Prelate gives Scottish nationalism a boost

(RNS) Roman Catholic Cardinal Thomas Winning, archbishop of Glasgow, has given the cause of Scottish nationalism a boost with a speech in Brussels outlining Scotland’s place in the European Union.


The speech, British political observers said, could signal a shift in the allegiance of Roman Catholic voters from the Labor Party to the Scottish National Party.”The Europhobia which characterizes much of the British press finds little echo in Scotland,”Winning said.”In Scotland in recent years there has been a growing realization that our future as a nation is European.”Our culture, our laws, our language and literature, our trading links and our choice of holiday destination, all of these betray the very real, profound and unbreakable links which bind Scotland to the Old Continent,”he said.

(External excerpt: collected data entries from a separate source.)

(** * Session and profile state management

    A shallow embedding of [src/context/AuthContext.tsx]: the provider's
    operations [fetchUserProfile], [signUp], [signIn], [signOut],
    [updateUserStats] and [updateUserProfile], run against an abstract
    Supabase client.

    Modelling decisions.
    - A JavaScript object (a profile row, an insert or update payload, sign-up
      metadata) is a finite map from field names to JavaScript values.
    - A JavaScript number is modelled by its value, a rational. Comparisons
      and [Math.floor] are exact on values. The sum of two numbers is the
      rounded sum of IEEE doubles, not the exact one: it is an uninterpreted
      operation [number_plus], of which only two laws are assumed. NaN and
      the infinities are not values of the model; a sum that overflows is
      left uninterpreted.
    - The Supabase client is an interface ([Supabase]) over a world state.
      Every call either resolves with a reply or rejects with an error.
    - React state ([user], [userProfile]) is one store; each asynchronous
      operation runs to completion without interleaving with another one.
      Every client call, state write, console line and timer is appended to
      a chronological [log].
    - [fetchUserProfile] calls itself after a successful insert, and nothing
      in the code bounds that chain, so the embedding takes fuel and reports
      [OutOfFuel] with the state reached so far.
    - The [useEffect] block (initial session and subscription) starts
      [fetchUserProfile] and [signOut] without awaiting them: its handlers
      are embedded with those calls recorded as started tasks (see the mount
      effect below). *)

From Stdlib Require Import QArith Qround ZArith List Lia.
From stdpp Require Import gmap strings list fin_maps.
(** [str.isspace] on one character, for code points below 256. *)
Definition isspace (c : ascii) : bool :=
  let n := code_point c in
  ((9 <=? n) && (n <=? 13) || (28 <=? n) && (n <=? 32)
   || (n =? 133) || (n =? 160))%Z.

(** Characters that [str.lower] changes: A-Z and the Latin-1 capitals. *)
Definition isupper (c : ascii) : bool :=
  let n := code_point c in
  ((65 <=? n) && (n <=? 90)
   || (192 <=? n) && (n <=? 222) && negb (n =? 215))%Z.

Definition lower_char (c : ascii) : ascii :=
  if isupper c then chr (code_point c + 32) else c.

Fixpoint lstrip (l : list ascii) : list ascii :=
  match l with
  | [] => []
  | c :: r => if isspace c then lstrip r else l
  end.

Definition rstrip (l : list ascii) : list ascii := rev (lstrip (rev l)).

(** [s.strip()] *)
Definition str_strip (s : string) : string :=
  string_of_list_ascii (rstrip (lstrip (list_ascii_of_string s))).

(** [s.lower()] *)
Definition str_lower (s : string) : string :=
  string_of_list_ascii (map lower_char (list_ascii_of_string s)).

(** Truth value of a [str]: the empty string is false. *)
Definition str_bool (s : string) : bool := negb (String.eqb s "").

(** [v or d] for an optional string [v]: [None] and [""] are both false. *)
Definition or_str (v : option string) (d : string) : string :=
  match v with
  | Some s => if str_bool s then s else d
  | None => d
  end.

(** ** Policy resolver *)

Definition _DEFAULT_ENDPOINT : string :=
  "https://telemetry.namelessnanashi.dev/census".
Definition _PROJECT_NAME : string := "<PROJECT_NAME>".
Definition _OPTOUT_ENV_VAR : string := "<PROJECT_ACRONYM>_TELEMETRY_OPTOUT".
Definition _PERIOD_HOURS : Z := 2.
(** * Voice AI Assistant (queryanalyzer.py): a shallow embedding

    The program is one Streamlit script.  Every user interaction re-runs
    the script from the top against a persistent [st.session_state]; the
    script talks to three outside services (WhisperX, the Gemini client
    and the file system).  The embedding below keeps that shape:

    - Python [str] values are lists of Unicode code points;
    - the session state is a record with one field per key of
      [session_defaults] (plus the widget key [recorder]);
    - the outside services are oracles gathered in a record [Env];
    - a script run is a computation in a small state-and-exception monad
      whose outcomes are: normal end, an uncaught [Exception], or the
      control-flow exception of [st.rerun()]. *)

From Stdlib Require Import NArith String Ascii Bool Arith Lia List.
From Stdlib Require Import Strings.Byte.
Import ListNotations.
Open Scope list_scope.

(** ** Python text *)

Module Py.

Local Open Scope N_scope.

(** A Python [str]: its sequence of code points. *)
Definition pystr := list N.

(** An ASCII literal of the source, as a [pystr]. *)
Definition str (s : string) : pystr := map N_of_ascii (list_ascii_of_string s).
(** Lines 41-59, the body of the loop over the batches of one alloy.  Its
    variables are the working counter [left] and the result under
    construction. *)
Definition do_batch (alloy : string) (st : Q * Result) (b : ref)
  : DB (flow (Q * Result)) :=
  let (left, result) := st in
  if Qle_bool left 0 then ret (Break (left, result))
  else
    remaining <- purchase_attr Purchase.remaining_quantity_kg b ;;
    let use := py_min remaining left in
    if Qle_bool use 0 then ret (Next (left, result))
    else
      price <- purchase_attr Purchase.price_per_kg b ;;
      let cost := use * price in
      id <- purchase_attr Purchase.id b ;;
      price_per_kg <- purchase_attr Purchase.price_per_kg b ;;
      ret (Next
             (left - use,
              {| optimal_mix :=
                   optimal_mix result ++
                   [ {| Step.alloy_type := alloy;
                        Step.purchase_id := id;
                        Step.quantity_used_kg := use;
                        Step.price_per_kg := price_per_kg;
                        Step.cost := cost |} ];
                 to_buy := to_buy result;
                 total_cost_for_targets :=
                   total_cost_for_targets result + cost |})).

(** Lines 33-66, the body of the loop over [target_by_alloy.items()]. *)
Definition do_alloy (inventory : dict (list ref)) (result : Result)
    (item : string * Q) : DB (flow Result) :=
  let (alloy, need_qty) := item in
  batches <- sorted_db (dict_get_list inventory alloy)
               (purchase_attr Purchase.price_per_kg) ;;
  st <- for_each batches (need_qty, result) (do_batch alloy) ;;
  let (left, result') := st in
  ret (Next
         (if Qltb 0 left then
            {| optimal_mix := optimal_mix result';
               to_buy :=
                 to_buy result' ++
                 [ {| ToBuy.alloy_type := alloy;
                      ToBuy.missing_quantity_kg := left |} ];
               total_cost_for_targets := total_cost_for_targets result' |}
          else result')).

(** Lines 6-68. *)
Definition calculate_optimal_mix (year month : Z) : DB Result :=
  targets <- select_targets
               (fun t => Z.eqb (SalesTarget.year t) year
                         && Z.eqb (SalesTarget.month t) month) ;;
  target_by_alloy <- for_each targets [] do_target ;;
  purchases <- select_purchases
                 (fun p => Qltb 0 (Purchase.remaining_quantity_kg p)) ;;
  inventory <- for_each purchases [] do_purchase ;;
  for_each target_by_alloy
    {| optimal_mix := []; to_buy := []; total_cost_for_targets := 0 |}
    (do_alloy inventory).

Winning said both a sense of Scottish nationhood and European identity were growing in Scotland.”Nationhood within Europe seems to be the combination which is proving attractive for growing numbers of our fellow citizens,”he said.

Last year Scots voted three to one in favor of restoring the Scottish Parliament, which disappeared in 1707 with the Act of Union.

In the first elections next year for the newly established Scottish Parliament, the SNP is expected to be running neck-and-neck with Labor and could emerge as the largest party in the new parliament.

Roman Catholics form about 18 percent of the Scottish population and are concentrated mainly in and around Glasgow.

Winning also took pains to tell his European audience that Scottish nationalism was of a different sort from the more virulent and violent forms that have engulfed the Balkan states in war and fueled the rise of right-wing parties in Italy and France.”… I should make it clear right from the outset,”he said,”that the nationalism in question has nothing in common with the aggressive and violent nationalism which has scarred the Balkans, nor does it mirror the loud-mouthed rhetoric of the Lega del Nord in Italy or the xenophobic propaganda of the Front National in France.”Democrats can be reassured that the emerging sense of nationhood and political nationalism in Scotland is unique in European terms,”he said.”It is mature, respectful of democracy, and international in outlook.”


Quote of the day: Southern Baptist pastor Julie Pennington-Russell

(RNS)”Children just model what they see. In the nursery in San Francisco they were playing church one Sunday, and it was funny because the little girls were always being the pastors. We had to remind them that little boys can be pastors, too.” Pastor Julie Pennington-Russell of Calvary Baptist Church, in Waco, Texas, as quoted by Associated Baptist Press recalling her pastorate at Nineteenth Avenue Baptist Church in San Francisco and the struggle within the Southern Baptist Convention over women pastors.